*Exercise requirements*
Below are the entries. Transcribe exactly the lines from the one with "match n with" through the one with "if c =? 93 then Ok (PList values, s2)", ends included, and leave out all others.

*Entries provided*
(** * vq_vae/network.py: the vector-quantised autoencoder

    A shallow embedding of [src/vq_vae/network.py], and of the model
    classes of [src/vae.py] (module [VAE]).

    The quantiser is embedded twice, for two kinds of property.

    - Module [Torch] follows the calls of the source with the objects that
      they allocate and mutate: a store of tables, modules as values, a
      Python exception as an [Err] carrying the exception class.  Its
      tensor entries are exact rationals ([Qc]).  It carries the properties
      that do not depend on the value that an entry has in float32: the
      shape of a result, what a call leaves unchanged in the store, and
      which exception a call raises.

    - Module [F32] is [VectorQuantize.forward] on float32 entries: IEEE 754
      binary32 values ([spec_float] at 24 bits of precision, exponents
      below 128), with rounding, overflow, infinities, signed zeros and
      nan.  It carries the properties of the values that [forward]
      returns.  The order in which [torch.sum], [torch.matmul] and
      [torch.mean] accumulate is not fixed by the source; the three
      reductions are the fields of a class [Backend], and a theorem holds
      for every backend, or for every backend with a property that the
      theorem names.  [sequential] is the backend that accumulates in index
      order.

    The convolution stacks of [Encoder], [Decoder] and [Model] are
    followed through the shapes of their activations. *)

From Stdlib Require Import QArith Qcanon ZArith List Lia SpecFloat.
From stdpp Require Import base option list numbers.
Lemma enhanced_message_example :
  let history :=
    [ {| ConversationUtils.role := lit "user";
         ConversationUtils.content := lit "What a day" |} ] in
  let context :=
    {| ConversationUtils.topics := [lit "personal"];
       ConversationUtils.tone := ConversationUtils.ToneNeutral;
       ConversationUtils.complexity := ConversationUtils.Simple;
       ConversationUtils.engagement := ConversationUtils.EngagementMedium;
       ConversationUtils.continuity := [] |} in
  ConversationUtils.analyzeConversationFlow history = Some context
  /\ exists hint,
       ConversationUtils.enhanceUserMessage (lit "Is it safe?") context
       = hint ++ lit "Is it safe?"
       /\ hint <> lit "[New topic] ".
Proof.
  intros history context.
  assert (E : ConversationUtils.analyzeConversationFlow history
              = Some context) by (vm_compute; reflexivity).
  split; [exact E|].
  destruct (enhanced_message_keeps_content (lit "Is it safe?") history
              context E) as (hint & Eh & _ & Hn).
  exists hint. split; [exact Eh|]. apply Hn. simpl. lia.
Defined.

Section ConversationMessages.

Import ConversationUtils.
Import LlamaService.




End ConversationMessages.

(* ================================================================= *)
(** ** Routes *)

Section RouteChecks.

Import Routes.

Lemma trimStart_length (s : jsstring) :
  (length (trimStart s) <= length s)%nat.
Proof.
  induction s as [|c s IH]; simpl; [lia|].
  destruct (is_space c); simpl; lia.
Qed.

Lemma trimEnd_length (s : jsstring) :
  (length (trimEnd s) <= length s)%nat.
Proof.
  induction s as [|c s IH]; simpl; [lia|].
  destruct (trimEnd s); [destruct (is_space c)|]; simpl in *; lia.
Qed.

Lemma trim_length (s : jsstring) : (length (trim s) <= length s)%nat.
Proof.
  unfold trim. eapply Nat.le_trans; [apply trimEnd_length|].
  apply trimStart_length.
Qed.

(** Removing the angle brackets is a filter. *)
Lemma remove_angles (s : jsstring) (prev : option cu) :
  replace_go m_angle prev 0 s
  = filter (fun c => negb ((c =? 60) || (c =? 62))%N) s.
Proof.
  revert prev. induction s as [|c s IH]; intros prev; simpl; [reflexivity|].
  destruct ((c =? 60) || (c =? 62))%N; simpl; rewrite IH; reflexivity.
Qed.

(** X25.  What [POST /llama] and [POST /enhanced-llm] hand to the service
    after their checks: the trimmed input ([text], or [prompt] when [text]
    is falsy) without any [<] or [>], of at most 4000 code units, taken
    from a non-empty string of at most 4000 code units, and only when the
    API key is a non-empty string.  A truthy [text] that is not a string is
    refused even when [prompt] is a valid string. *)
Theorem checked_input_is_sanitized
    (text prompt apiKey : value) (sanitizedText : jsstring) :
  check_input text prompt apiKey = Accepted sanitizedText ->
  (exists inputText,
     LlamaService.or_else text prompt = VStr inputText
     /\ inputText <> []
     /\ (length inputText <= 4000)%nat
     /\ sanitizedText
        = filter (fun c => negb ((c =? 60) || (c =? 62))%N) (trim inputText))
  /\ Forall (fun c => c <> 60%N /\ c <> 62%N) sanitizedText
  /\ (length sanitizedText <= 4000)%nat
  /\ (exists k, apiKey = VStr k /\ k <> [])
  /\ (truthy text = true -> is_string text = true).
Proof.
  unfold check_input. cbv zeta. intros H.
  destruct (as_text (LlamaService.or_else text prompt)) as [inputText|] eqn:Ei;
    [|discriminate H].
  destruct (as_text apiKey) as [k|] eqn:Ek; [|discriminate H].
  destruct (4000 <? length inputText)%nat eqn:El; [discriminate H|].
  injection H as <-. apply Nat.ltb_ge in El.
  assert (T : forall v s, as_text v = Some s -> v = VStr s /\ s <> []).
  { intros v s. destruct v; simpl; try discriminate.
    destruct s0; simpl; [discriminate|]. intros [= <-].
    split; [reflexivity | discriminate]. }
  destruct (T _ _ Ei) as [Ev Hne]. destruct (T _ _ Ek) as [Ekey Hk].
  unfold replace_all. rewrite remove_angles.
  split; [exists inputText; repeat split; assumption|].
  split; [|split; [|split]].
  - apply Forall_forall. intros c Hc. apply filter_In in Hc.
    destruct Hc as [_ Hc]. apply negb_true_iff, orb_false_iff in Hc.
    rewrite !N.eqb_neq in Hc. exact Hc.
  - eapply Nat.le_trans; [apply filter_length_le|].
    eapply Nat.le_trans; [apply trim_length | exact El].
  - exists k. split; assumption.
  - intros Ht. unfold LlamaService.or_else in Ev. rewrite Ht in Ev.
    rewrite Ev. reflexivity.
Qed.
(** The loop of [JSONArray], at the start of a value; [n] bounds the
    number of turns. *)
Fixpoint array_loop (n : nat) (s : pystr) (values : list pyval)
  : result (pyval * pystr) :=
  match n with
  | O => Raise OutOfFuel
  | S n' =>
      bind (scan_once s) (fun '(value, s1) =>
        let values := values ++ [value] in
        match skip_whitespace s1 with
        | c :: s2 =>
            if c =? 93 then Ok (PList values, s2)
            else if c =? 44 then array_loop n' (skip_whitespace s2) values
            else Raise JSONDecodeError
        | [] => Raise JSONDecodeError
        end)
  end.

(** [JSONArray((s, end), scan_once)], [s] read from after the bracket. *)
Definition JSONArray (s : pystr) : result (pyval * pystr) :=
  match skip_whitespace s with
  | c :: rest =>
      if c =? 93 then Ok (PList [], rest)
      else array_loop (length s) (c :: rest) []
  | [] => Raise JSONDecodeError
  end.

*Answer space*
  match n with
  | O => Raise OutOfFuel
  | S n' =>
      bind (scan_once s) (fun '(value, s1) =>
        let values := values ++ [value] in
        match skip_whitespace s1 with
        | c :: s2 =>
            if c =? 93 then Ok (PList values, s2)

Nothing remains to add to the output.